March 6, 2026
Chalie Goes Outside
Ambient tool intelligence lets drift and curiosity reach external tools autonomously; watched folders and Vision OCR complete the local document pipeline; document classification brings structured metadata to ingested files.
Ambient Tool Intelligence
Until today, Chalie’s cognitive drift and curiosity threads were purely internal — they’d surface interesting thoughts and explore threads, but only using knowledge already inside the system. That changes now.
We shipped the AmbientToolAction, a new autonomous action that bridges Chalie’s internal cognition to external on-demand tools. When the drift engine surfaces a thought or the curiosity engine picks up a thread, it can now evaluate whether an external tool (Reddit, News, SearXNG, etc.) might enrich the exploration — and invoke it if so. The model is opt-out: every on-demand tool in the registry is ambient-eligible by default. Tools that don’t make sense for background invocation can opt out via a single manifest flag.
This is deliberately constrained. Ambient tool invocations go through the same confidence gating and cooldown logic as other autonomous actions — Chalie won’t spam external services, and the results feed back into memory the same way ACT loop results do. The intelligence grows from the outside in, but always through the same memory pipeline.
A related fix enforced a key tool-agnosticism principle: ambient tool manifests no longer accept default_params. Tools should never configure how the infrastructure invokes them — parameter decisions belong to the invoking action, not the tool. The fix removed this escape hatch entirely.
Watched Folders and Vision OCR
Documents have been a persistent pain point: the old pipeline processed files serially, retried failed jobs in a tight loop, and had thread-safety issues around embedding generation. Today’s work replaced the entire local ingestion path.
The new FolderWatcherService monitors configured directories for new and modified files, handing them off to a proper concurrent queue backed by three worker threads. Failed files are not re-queued unless they’re actually modified on disk — ending the infinite retry spiral that had been processing 2 of 249 test documents before giving up. Embeddings are now generated behind a thread-safe lock, eliminating a class of race conditions that had been silently corrupting vectors.
Alongside this, we built a full Vision LLM OCR pipeline (OcrService) for extracting text from scanned documents and image-heavy PDFs. It supports Anthropic, OpenAI, Gemini, and Ollama as providers, with graceful fallback when vision isn’t available. The brain admin panel now includes a Watched Folders UI so you can configure and monitor which directories Chalie is watching.

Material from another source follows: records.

(** * ai-chatbot: completion dispatcher and response rendering

  A shallow embedding of the parts of the chat application that decide
  how a completion is obtained (server/ai-service.ts), how stored roles
  are normalised (server/routes.ts), how an assistant message is parsed
  and projected to plain text (client MessageItem.tsx) and which message
  animates (client ChatContent).

  JavaScript strings are sequences of UTF-16 code units; they are modelled
  as lists of code units so that [trim], [split] and the regular
  expressions of the source see the same characters as the engine. *)

From Stdlib Require Import String Ascii NArith ZArith Bool Arith Lia List.
From ExtLib Require Import Structures.Monad Structures.MonadExc.
Import ListNotations.
Import MonadNotation.
Local Open Scope monad_scope.

Set Implicit Arguments.

(* ===================================================================== *)
(** ** JavaScript strings *)
(* ===================================================================== *)

Module JS.

(** A UTF-16 code unit. *)
Definition jschar := N.
Definition jsstring := list jschar.

(** Literals of the source that are plain ASCII are written [js "..."]. *)
Definition js (s : string) : jsstring :=
  map N_of_ascii (list_ascii_of_string s).

Definition LF : jschar := 10%N.

Fixpoint eqb (a b : jsstring) : bool :=
  match a, b with
  | [], [] => true
  | x :: a', y :: b' => N.eqb x y && eqb a' b'
  | _, _ => false
  end.

(** [a || b] on strings: the empty string is falsy. *)
Definition orElse (a b : jsstring) : jsstring :=
  match a with [] => b | _ => a end.

(** Truthiness of [process.env.X]: defined and not empty. *)
Definition truthy (v : option jsstring) : bool :=
  match v with
  | Some (_ :: _) => true
  | _ => false
  end.

(** ECMAScript WhiteSpace and LineTerminator code units: what
    [String.prototype.trim] strips and what [\s] matches. *)
Definition isWhiteSpace (c : jschar) : bool :=
  ((9 <=? c) && (c <=? 13) || (c =? 32) || (c =? 160) || (c =? 5760)
   || (8192 <=? c) && (c <=? 8202) || (c =? 8232) || (c =? 8233)
   || (c =? 8239) || (c =? 8287) || (c =? 12288) || (c =? 65279))%N.

Fixpoint trimStart (s : jsstring) : jsstring :=
  match s with
  | c :: s' => if isWhiteSpace c then trimStart s' else s
  | [] => []
  end.

Definition trimEnd (s : jsstring) : jsstring := rev (trimStart (rev s)).

Definition trim (s : jsstring) : jsstring := trimEnd (trimStart s).

(** [s.split(sep)] for a one-character separator; [''.split(sep)] is
    the one-element array holding the empty string. *)
Fixpoint split (sep : jschar) (s : jsstring) : list jsstring :=
  match s with
  | [] => [[]]
  | c :: s' =>
      if N.eqb c sep then [] :: split sep s'
      else match split sep s' with
           | h :: t => (c :: h) :: t
           | [] => [[c]]
           end
  end.

(** [s.includes(c)] for a one-character needle. *)
Definition includes (c : jschar) (s : jsstring) : bool :=
  existsb (N.eqb c) s.

(** [s.startsWith(p)], returning the rest of [s] after [p]. *)
Fixpoint stripPrefix (p s : jsstring) : option jsstring :=
  match p, s with
  | [], _ => Some s
  | x :: p', y :: s' => if N.eqb x y then stripPrefix p' s' else None
  | _ :: _, [] => None
  end.

(** [parts[i]] of the array a [split] returned.  The callers index 0
    and 1 of a string that holds the separator, where [split] gives at
    least two parts; the default stands for [undefined] and is never
    reached by them. *)
Definition at_ (parts : list jsstring) (i : nat) : jsstring :=
  nth i parts [].

End JS.

Import JS.
Arguments js s%_string.

(* ===================================================================== *)
(** ** server/ai-service.ts: messages and provider requests *)
(* ===================================================================== *)

Module AiService.

(** [AIMessage.role]: 'user' | 'assistant' | 'system'. *)
Inductive Role := User | Assistant | System.

Definition Role_eqb (a b : Role) : bool :=
  match a, b with
  | User, User | Assistant, Assistant | System, System => true
  | _, _ => false
  end.

Record AIMessage := mkAIMessage { role : Role; content : jsstring }.

(** The template literal of [generateOpenAIChatCompletion]; its first
    line ends in a space and its second line holds four spaces. *)
Definition openaiInstruction : jsstring := js
"You are a helpful AI assistant. After providing your answer, suggest 4 follow-up questions that might be relevant to continue the conversation. 
    
Format your response like this:
1. Answer the user's question normally and completely.
2. At the end of your response, add:
<QUICK_QUESTIONS>
Question 1
Question 2
Question 3
Question 4
</QUICK_QUESTIONS>

Keep the questions concise, focused, and diverse to explore different aspects of the topic. Make sure questions are relevant to the context of the conversation.".

(** The template literal of [generateMistralChatCompletion]: the same
    text, its second line holding six spaces. *)
Definition mistralInstruction : jsstring := js
"You are a helpful AI assistant. After providing your answer, suggest 4 follow-up questions that might be relevant to continue the conversation. 
      
Format your response like this:
1. Answer the user's question normally and completely.
2. At the end of your response, add:
<QUICK_QUESTIONS>
Question 1
Question 2
Question 3
Question 4
</QUICK_QUESTIONS>

Keep the questions concise, focused, and diverse to explore different aspects of the topic. Make sure questions are relevant to the context of the conversation.".

(** [quickQuestionsInstructions] of [generateGoogleChatCompletion]: it
    starts and ends with a line break. *)
Definition quickQuestionsInstructions : jsstring := js
"
You are a helpful AI assistant. After providing your answer, suggest 4 follow-up questions that might be relevant to continue the conversation.

Format your response like this:
1. Answer the user's question normally and completely.
2. At the end of your response, add:
<QUICK_QUESTIONS>
Question 1
Question 2
Question 3
Question 4
</QUICK_QUESTIONS>

Keep the questions concise, focused, and diverse to explore different aspects of the topic. Make sure questions are relevant to the context of the conversation.
".

(** [messages.some(msg => msg.role === 'system')] *)
Definition hasSystemMessage (messages : list AIMessage) : bool :=
  existsb (fun msg => Role_eqb (role msg) System) messages.

(** The conditional expression that builds [openaiMessages] and
    [formattedMessages] (Mistral), for an instruction text. *)
Definition withInstruction (instruction : jsstring)
    (messages : list AIMessage) : list AIMessage :=
  if negb (hasSystemMessage messages) then
    mkAIMessage System instruction
      :: map (fun msg => mkAIMessage (role msg) (content msg)) messages
  else
    map (fun msg =>
           if Role_eqb (role msg) System then
             mkAIMessage (role msg)
               (content msg ++ [LF; LF] ++ instruction)
           else mkAIMessage (role msg) (content msg))
        messages.

Definition openaiMessages := withInstruction openaiInstruction.
Definition mistralMessages := withInstruction mistralInstruction.

(** Gemini's role labels. *)
Inductive GeminiRole := GModel | GUser.

(** One entry of [contents]: [{ role, parts: [{ text }] }]. *)
Record GeminiContent := mkGemini { grole : GeminiRole; parts : list jsstring }.

(** The loop variables of [generateGoogleChatCompletion]. *)
Record GoogleLoop := mkLoop {
  systemPrompt : jsstring;
  formattedMessages : list GeminiContent
}.

(** One iteration of [for (const msg of messages)]. *)
Definition googleStep (st : GoogleLoop) (msg : AIMessage) : GoogleLoop :=
  match role msg with
  | System =>
      mkLoop (systemPrompt st ++ content msg ++ [LF; LF])
             (formattedMessages st)
  | r =>
      let geminiRole := match r with Assistant => GModel | _ => GUser end in
      let isUser := match geminiRole with GUser => true | GModel => false end in
      if isUser && negb (JS.eqb (systemPrompt st) [])
         && (length (formattedMessages st) =? 0) then
        mkLoop []
          (formattedMessages st
             ++ [mkGemini geminiRole [systemPrompt st ++ content msg]])
      else
        mkLoop (systemPrompt st)
          (formattedMessages st ++ [mkGemini geminiRole [content msg]])
  end.

(** The [contents] sent to Gemini: the loop, then the entry made up
    when nothing was pushed. *)
Definition googleContents (messages : list AIMessage) : list GeminiContent :=
  let st := fold_left googleStep messages
              (mkLoop (quickQuestionsInstructions ++ [LF; LF]) []) in
  if (length (formattedMessages st) =? 0)
     && negb (JS.eqb (systemPrompt st) []) then
    formattedMessages st ++ [mkGemini GUser [systemPrompt st]]
  else formattedMessages st.

(** What leaves the process: one call of a vendor SDK. *)
Inductive Request :=
| OpenAIRequest (model : jsstring) (messages : list AIMessage)
| MistralRequest (model : jsstring) (messages : list AIMessage)
| GoogleRequest (model : jsstring) (contents : list GeminiContent).

Inductive Vendor := OpenAI | Mistral | Google.

Definition vendorOf (r : Request) : Vendor :=
  match r with
  | OpenAIRequest _ _ => OpenAI
  | MistralRequest _ _ => Mistral
  | GoogleRequest _ _ => Google
  end.

(** A thrown [Error]: the handlers only read [message]. *)
Record JsError := mkError { message : jsstring }.

(** [process.env], read at the time of the call. *)
Record Env := mkEnv {
  OPENAI_API_KEY : option jsstring;
  GOOGLE_API_KEY : option jsstring;
  MISTRAL_API_KEY : option jsstring
}.

(** *** Asynchronous code that may throw

    A call runs against the outside world and either returns or throws;
    what it did to the world stays done when it throws.  The machine
    also keeps the list of requests made so far, oldest first. *)

Inductive Completion (A : Type) :=
| Returned (a : A)
| Threw (e : JsError).
Arguments Returned {A} a.
Arguments Threw {A} e.

Section Tasks.

(** The state of the vendors' services. *)
Variable World : Type.

(** A vendor SDK call together with the extraction of the answer's text
    ([response.choices[0].message.content || ''] for OpenAI, the checks
    on [choices] and the joining of content chunks for Mistral,
    [response.text()] for Gemini): either the text, or the error thrown
    on the way.  The outcome may depend on the state of the world, so
    asking the same vendor twice can fail once and answer once. *)
Variable sdk : Request -> World -> Completion jsstring * World.

Record Machine := mkMachine { world : World; requests : list Request }.

Definition Task (A : Type) := Machine -> Completion A * Machine.

#[export] Instance Monad_Task : Monad Task := {|
  ret := fun A (a : A) m => (Returned a, m);
  bind := fun A B (c : Task A) (k : A -> Task B) m =>
            match c m with
            | (Returned a, m') => k a m'
            | (Threw e, m') => (Threw e, m')
            end
|}.

(** [throw e] and [try { c } catch (e) { h e }]. *)
#[export] Instance Exc_Task : MonadExc JsError Task := {|
  raise := fun A (e : JsError) m => (Threw e, m);
  catch := fun A (c : Task A) (h : JsError -> Task A) m =>
             match c m with
             | (Returned a, m') => (Returned a, m')
             | (Threw e, m') => h e m'
             end
|}.

(** [await] of one SDK call. *)
Definition call (r : Request) : Task jsstring :=
  fun m =>
    let (res, w) := sdk r (world m) in
    (res, mkMachine w (requests m ++ [r])).

Definition generateOpenAIChatCompletion
    (messages : list AIMessage) (model : jsstring) : Task jsstring :=
  call (OpenAIRequest model (openaiMessages messages)).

Several bugs were also caught and fixed in the new code before they could compound: an incorrect class name (ProviderDBService → ProviderDbService) was causing OCR provider resolution to fail silently; the document_chunks INSERT was incorrectly providing an id column that’s AUTOINCREMENT; and find_duplicates was querying summary_embedding IS NOT NULL on the documents table even though that column lives in the documents_vec virtual table.
Document Classification and Data Model Cleanup
New documents now get automatically classified by project and category using an LLM pass during ingestion. A meta_locked flag prevents re-classification once a user has manually edited the metadata — the system learns to leave human judgment alone.
We also unified two overlapping data models: “Moments” (pinned chat messages) are now stored as a document type rather than in their own table. This simplifies the backend considerably, brings moments into the hybrid search index, and removes a category of special-case handling that had been accumulating across services.
A handful of time_utils improvements landed as well, rounding out the datetime standard compliance across the folder watcher and episodic retrieval paths.